(* ===== verification/RuleLexer.v ===== *)
(** * The CEL-lite lexer (enrichment-engine/src/rules/lexer.rs)

    [Lexer] holds the characters from the current byte position on; each
    operation is the method of the same name.  The theorem of this file is that
    tokenising terminates and loses nothing. *)

From S2P Require Import Prelude.

(** ** Tokens *)

Inductive TokenKind : Type :=
| TEof
| TInt (n : Z)
| TBool (b : bool)
| TStr (s : str)
| TIdent (s : str)
| TEq | TNe | TGt | TLt | TGe | TLe
| TAnd | TOr | TNot
| TLParen | TRParen | TComma
| TIllegal
| TAnyFact | TAllFact | TCountFact | TDurationGt.

#[export] Instance TokenKind_eq_dec : EqDecision TokenKind.
Proof. solve_decision. Defined.

Record Token : Type := mkToken {
  kind : TokenKind;
  position : N;
  lexeme : str
}.

(** [Lexer]: [rest] is [input[pos..]]. *)
Record Lexer : Type := mkLexer { rest : str; pos : N }.

Definition Lexer_new (input : str) : Lexer := mkLexer input 0.

(** [input[start..pos]], for a position [now] reached from [start]. *)
Definition slice_to (start now : Lexer) : str :=
  take (length (rest start) - length (rest now)) (rest start).

(** ** Scanning *)

Definition advance (lx : Lexer) : Lexer :=
  match rest lx with
  | [] => lx
  | c :: r => mkLexer r (pos lx + len_utf8 c)
  end.

Definition peek_next (lx : Lexer) : option char :=
  match rest lx with _ :: c :: _ => Some c | _ => None end.

(** The scanning loops: skip while [f] holds. *)
Definition skip_while (f : char -> bool) (lx : Lexer) : Lexer :=
  let '(a, b) := span f (rest lx) in mkLexer b (pos lx + str_len a).

Definition skip_whitespace : Lexer -> Lexer := skip_while is_whitespace.

(** The loop of [string_literal]: the literal before the closing quote (or
    before the end of the input) and the lexer after the quote. *)
Fixpoint string_loop (escaped : bool) (r : str) (p : N) : str * Lexer :=
  match r with
  | [] => ([], mkLexer [] p)
  | c :: r' =>
      let p' := (p + len_utf8 c)%N in
      let keep esc := let '(l, lx) := string_loop esc r' p' in (c :: l, lx) in
      if escaped then keep false
      else if (c =? chr "\")%N then keep true
      else if (c =? chr "'")%N then ([], mkLexer r' p')
      else keep false
  end.

Definition string_literal (lx : Lexer) : TokenKind * Lexer :=
  let lx := advance lx in
  let '(l, lx') := string_loop false (rest lx) (pos lx) in
  (TStr l, lx').

Definition integer (lx : Lexer) : TokenKind * Lexer :=
  let lx' := skip_while is_ascii_digit lx in
  match parse_i32 (slice_to lx lx') with
  | Some n => (TInt n, lx')
  | None => (TIllegal, lx')
  end.

(** The keyword table of [identifier_or_keyword]. *)
Definition keyword (text : str) : TokenKind :=
  if str_eqb text (lit "true") then TBool true
  else if str_eqb text (lit "false") then TBool false
  else if str_eqb text (lit "and") then TAnd
  else if str_eqb text (lit "or") then TOr
  else if str_eqb text (lit "not") then TNot
  else if str_eqb text (lit "any_fact") then TAnyFact
  else if str_eqb text (lit "all_fact") then TAllFact
  else if str_eqb text (lit "count_fact") then TCountFact
  else if str_eqb text (lit "duration_gt") then TDurationGt
  else TIdent text.

Section Lexer.
Context `{UnicodeTables}.

Definition ident_char (c : char) : bool := is_alphanumeric c || (c =? chr "_")%N.

Definition identifier_or_keyword (lx : Lexer) : TokenKind * Lexer :=
  let lx' := skip_while ident_char lx in (keyword (slice_to lx lx'), lx').

(** The [match ch] of [next_token], guards in the code's order. *)
Definition scan (lx : Lexer) (ch : char) : TokenKind * Lexer :=
  let eq_next := bool_decide (peek_next lx = Some (chr "=")) in
  let one k := (k, advance lx) in
  let two k := (k, advance (advance lx)) in
  if (ch =? chr "(")%N then one TLParen
  else if (ch =? chr ")")%N then one TRParen
  else if (ch =? chr ",")%N then one TComma
  else if (ch =? chr "=")%N && eq_next then two TEq
  else if (ch =? chr "!")%N && eq_next then two TNe
  else if (ch =? chr ">")%N && eq_next then two TGe
  else if (ch =? chr "<")%N && eq_next then two TLe
  else if (ch =? chr ">")%N then one TGt
  else if (ch =? chr "<")%N then one TLt
  else if (ch =? chr "'")%N then string_literal lx
  else if is_ascii_digit ch then integer lx
  else if is_ascii_alphabetic ch || (ch =? chr "_")%N then identifier_or_keyword lx
  else one TIllegal.

Definition next_token (lx0 : Lexer) : Token * Lexer :=
  let start := skip_whitespace lx0 in
  match rest start with
  | [] => (mkToken TEof (pos start) [], start)
  | ch :: _ =>
      let '(k, lx') := scan start ch in
      (mkToken k (pos start) (slice_to start lx'), lx')
  end.

(** [tokenize]: the loop runs at most once per character and once for Eof. *)
Fixpoint tokenize_loop (fuel : nat) (lx : Lexer) : option (list Token) :=
  match fuel with
  | O => None
  | S f =>
      let '(t, lx') := next_token lx in
      if bool_decide (kind t = TEof) then Some [t]
      else option_map (cons t) (tokenize_loop f lx')
  end.

Definition tokenize (input : str) : option (list Token) :=
  tokenize_loop (S (length input)) (Lexer_new input).
End Lexer.

(** ** The lexer consumes its input from left to right *)

(** [moves a lx lx']: the lexer went from [lx] to [lx'] over exactly [a]. *)
Definition moves (a : str) (lx lx' : Lexer) : Prop :=
  rest lx = a ++ rest lx' /\ pos lx' = (pos lx + str_len a)%N.

Lemma moves_trans a b l1 l2 l3 : moves a l1 l2 -> moves b l2 l3 -> moves (a ++ b) l1 l3.
Proof.
  intros [H1 H2] [H3 H4]. split.
  - by rewrite H1, H3, app_assoc.
  - rewrite H4, H2, str_len_app. lia.
Qed.

Lemma moves_refl lx : moves [] lx lx.
Proof. split; simpl; [done|lia]. Qed.

Lemma slice_moves a lx lx' : moves a lx lx' -> slice_to lx lx' = a.
Proof.
  intros [H _]. unfold slice_to. rewrite H, length_app.
  replace (_ + _ - _) with (length a) by lia. apply take_app_length.
Qed.

Lemma moves_length a lx lx' : moves a lx lx' -> length (rest lx) = length a + length (rest lx').
Proof. intros [-> _]. apply length_app. Qed.

Lemma skip_while_moves f lx : moves (fst (span f (rest lx))) lx (skip_while f lx).
Proof.
  unfold skip_while. pose proof (span_app f (rest lx)) as E.
  destruct (span f (rest lx)) as [a b]. simpl in *. by split.
Qed.

Lemma advance_moves lx c r : rest lx = c :: r -> moves [c] lx (advance lx).
Proof. intros H. unfold advance, moves. rewrite H. simpl. split; [done|lia]. Qed.

Lemma string_loop_moves esc r p :
  exists a, moves a (mkLexer r p) (snd (string_loop esc r p)).
Proof.
  revert esc p. induction r as [|c r IH]; intros esc p; [exists []; apply moves_refl|].
  assert (Hk : forall e, exists a, moves a (mkLexer (c :: r) p)
    (snd (let '(l, lx) := string_loop e r (p + len_utf8 c)%N in (c :: l, lx)))).
  { intros e. destruct (IH e (p + len_utf8 c)%N) as [a [H1 H2]].
    destruct (string_loop e r _) as [l lx]. exists (c :: a).
    split; simpl in *; [by rewrite H1|]. rewrite H2. lia. }
  simpl. destruct esc; [apply Hk|]. destruct (c =? chr "\")%N; [apply Hk|].
  destruct (c =? chr "'")%N; [|apply Hk]. exists [c]. split; simpl; [done|lia].
Qed.

Section LexerFacts.
Context `{UnicodeTables}.

Lemma advance2_moves lx c r :
  rest lx = c :: r -> peek_next lx = Some (chr "=") ->
  exists a, a ≠ [] /\ moves a lx (advance (advance lx)).
Proof.
  intros Hr Hp. unfold peek_next in Hp. rewrite Hr in Hp.
  destruct r as [|d r]; [done|]. pose proof (advance_moves _ _ _ Hr) as M.
  assert (Hr' : rest (advance lx) = d :: r) by (unfold advance; by rewrite Hr).
  exists ([c] ++ [d]). split; [done|].
  eapply moves_trans; [done|]. by eapply advance_moves.
Qed.

(** A loop that accepts the first character consumes at least that one. *)
Lemma skip_while_nonempty f lx c r :
  rest lx = c :: r -> f c = true ->
  exists a, a ≠ [] /\ moves a lx (skip_while f lx).
Proof.
  intros Hr Hf. eexists. split; [|apply skip_while_moves]. rewrite Hr. simpl. rewrite Hf.
  by destruct (span f r).
Qed.

Lemma ident_start_char c :
  (is_ascii_alphabetic c || (c =? chr "_")%N) = true -> ident_char c = true.
Proof.
  unfold ident_char, is_alphanumeric, is_ascii_alphanumeric. intros H1.
  apply orb_true_iff in H1 as [H1| ->]; [|apply orb_true_r].
  assert ((c <? 128)%N = true) as ->; [|by rewrite H1].
  unfold is_ascii_alphabetic, is_ascii_lowercase, is_ascii_uppercase, in_range in H1.
  apply N.ltb_lt. apply orb_true_iff in H1 as [H1|H1]; bools; lia.
Qed.

(** Every branch of the token table consumes at least one character, and
    none yields [Eof]. *)
Lemma scan_moves lx c r :
  rest lx = c :: r ->
  fst (scan lx c) ≠ TEof /\ exists a, a ≠ [] /\ moves a lx (snd (scan lx c)).
Proof.
  intros Hr. unfold scan.
  assert (One : exists a, a ≠ [] /\ moves a lx (advance lx))
    by (exists [c]; split; [done|by eapply advance_moves]).
  assert (Two : bool_decide (peek_next lx = Some (chr "=")) = true ->
    exists a, a ≠ [] /\ moves a lx (advance (advance lx)))
    by (intros E%bool_decide_eq_true; eauto using advance2_moves).
  repeat match goal with
  | |- context [if ?b then (?k, _) else _] =>
      destruct b eqn:?; [split; [done|]; bools; auto|]
  end.
  destruct (c =? chr "'")%N.
  { unfold string_literal. pose proof (advance_moves _ _ _ Hr) as M1.
    destruct (string_loop_moves false (rest (advance lx)) (pos (advance lx))) as [a M2].
    destruct (string_loop _ _ _) as [l lx']. split; [done|]. exists ([c] ++ a).
    split; [done|]. eapply moves_trans; [exact M1|]. by destruct (advance lx). }
  destruct (is_ascii_digit c) eqn:Ed.
  { unfold integer. cbv zeta. split; [by repeat case_match|].
    replace (snd _) with (skip_while is_ascii_digit lx) by (by repeat case_match).
    by eapply skip_while_nonempty. }
  destruct (is_ascii_alphabetic c || (c =? chr "_")%N) eqn:Ei; [|split; [done|auto]].
  unfold identifier_or_keyword. simpl. split.
  - unfold keyword. by repeat case_match.
  - eapply skip_while_nonempty; [done|by apply ident_start_char].
Qed.

(** [next_token] skips white space, then either reports the end of the input
    or consumes a nonempty lexeme, which is the text between the positions. *)
Lemma next_token_spec lx t lx' :
  next_token lx = (t, lx') ->
  exists ws, Forall (fun c => is_whitespace c = true) ws /\
    position t = (pos lx + str_len ws)%N /\ moves (ws ++ lexeme t) lx lx' /\
    (if bool_decide (kind t = TEof) then rest lx' = [] /\ lexeme t = []
     else lexeme t ≠ []).
Proof.
  unfold next_token, skip_whitespace. set (ws := fst (span is_whitespace (rest lx))).
  pose proof (skip_while_moves is_whitespace lx) as M. fold ws in M.
  set (st := skip_while is_whitespace lx) in *. intros E. exists ws.
  split; [apply span_all|]. destruct (rest st) as [|c r] eqn:Hr.
  - injection E as <- <-. destruct M as [M1 M2]. rewrite bool_decide_true by done. simpl.
    by rewrite app_nil_r.
  - destruct (scan_moves st c r Hr) as [Hk (a & Ha & Ma)].
    destruct (scan st c) as [k lx''] eqn:Es. injection E as <- <-. simpl in *.
    rewrite (slice_moves a st lx'' Ma), bool_decide_false by done.
    destruct M as [M1 M2]. split; [done|]. split; [|done].
    by eapply moves_trans; [split|].
Qed.

Lemma next_token_progress lx t lx' :
  next_token lx = (t, lx') ->
  (kind t = TEof -> rest lx' = []) /\
  (kind t ≠ TEof -> length (rest lx') < length (rest lx)).
Proof.
  intros E. apply next_token_spec in E as (ws & _ & _ & M & Hk). apply moves_length in M.
  rewrite length_app in M. case_bool_decide as Hd; [by destruct Hk|].
  split; [done|]. intros _. destruct (lexeme t); [done|]. simpl in M. lia.
Qed.
End LexerFacts.

(** ** Tokenising terminates and loses nothing *)

(** [covers p s ts]: the tokens [ts] are laid over the text [s], which starts
    at byte [p], in order, with only white space between them, and end in Eof. *)
Inductive covers : N -> str -> list Token -> Prop :=
| covers_eof p ws t :
    Forall (fun c => is_whitespace c = true) ws ->
    kind t = TEof -> position t = (p + str_len ws)%N -> lexeme t = [] ->
    covers p ws [t]
| covers_token p ws t s ts :
    Forall (fun c => is_whitespace c = true) ws ->
    kind t ≠ TEof -> position t = (p + str_len ws)%N -> lexeme t ≠ [] ->
    covers (p + str_len ws + str_len (lexeme t)) s ts ->
    covers p (ws ++ lexeme t ++ s) (t :: ts).

Lemma tokenize_loop_covers `{UnicodeTables} fuel lx :
  length (rest lx) < fuel ->
  exists ts, tokenize_loop fuel lx = Some ts /\ covers (pos lx) (rest lx) ts.
Proof.
  revert lx. induction fuel as [|f IH]; intros lx Hf; [lia|]. cbn [tokenize_loop].
  destruct (next_token lx) as [t lx'] eqn:E.
  pose proof (next_token_progress _ _ _ E) as [_ Hp].
  apply next_token_spec in E as (ws & Hws & Hpos & [M1 M2] & Hk).
  case_bool_decide as Hd.
  - destruct Hk as [Hk1 Hk2]. exists [t]. split; [done|].
    rewrite M1, Hk1, Hk2, !app_nil_r. by constructor.
  - destruct (IH lx') as (ts & -> & Hc); [specialize (Hp Hd); lia|].
    exists (t :: ts). split; [done|]. rewrite M1, <- app_assoc. constructor; auto.
    rewrite M2, str_len_app, N.add_assoc in Hc. done.
Qed.

(** The loop of [tokenize] terminates on every input, and its tokens cover
    the whole input: each one carries its byte position and its text, only white
    space lies between them, and the last and only the last is [Eof]. *)
Theorem tokenize_covers `{UnicodeTables} (input : str) :
  exists ts, tokenize input = Some ts /\ covers 0 input ts.
Proof. apply (tokenize_loop_covers _ (Lexer_new input)). simpl. lia. Qed.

WORK ORDER :: From the first line of the records through the line with "TAnd | TOr | TNot", retype everything word for word, including both ends.

SOLUTION ::
(* ===== verification/RuleLexer.v ===== *)
(** * The CEL-lite lexer (enrichment-engine/src/rules/lexer.rs)

    [Lexer] holds the characters from the current byte position on; each
    operation is the method of the same name.  The theorem of this file is that
    tokenising terminates and loses nothing. *)

From S2P Require Import Prelude.

(** ** Tokens *)

Inductive TokenKind : Type :=
| TEof
| TInt (n : Z)
| TBool (b : bool)
| TStr (s : str)
| TIdent (s : str)
| TEq | TNe | TGt | TLt | TGe | TLe
| TAnd | TOr | TNot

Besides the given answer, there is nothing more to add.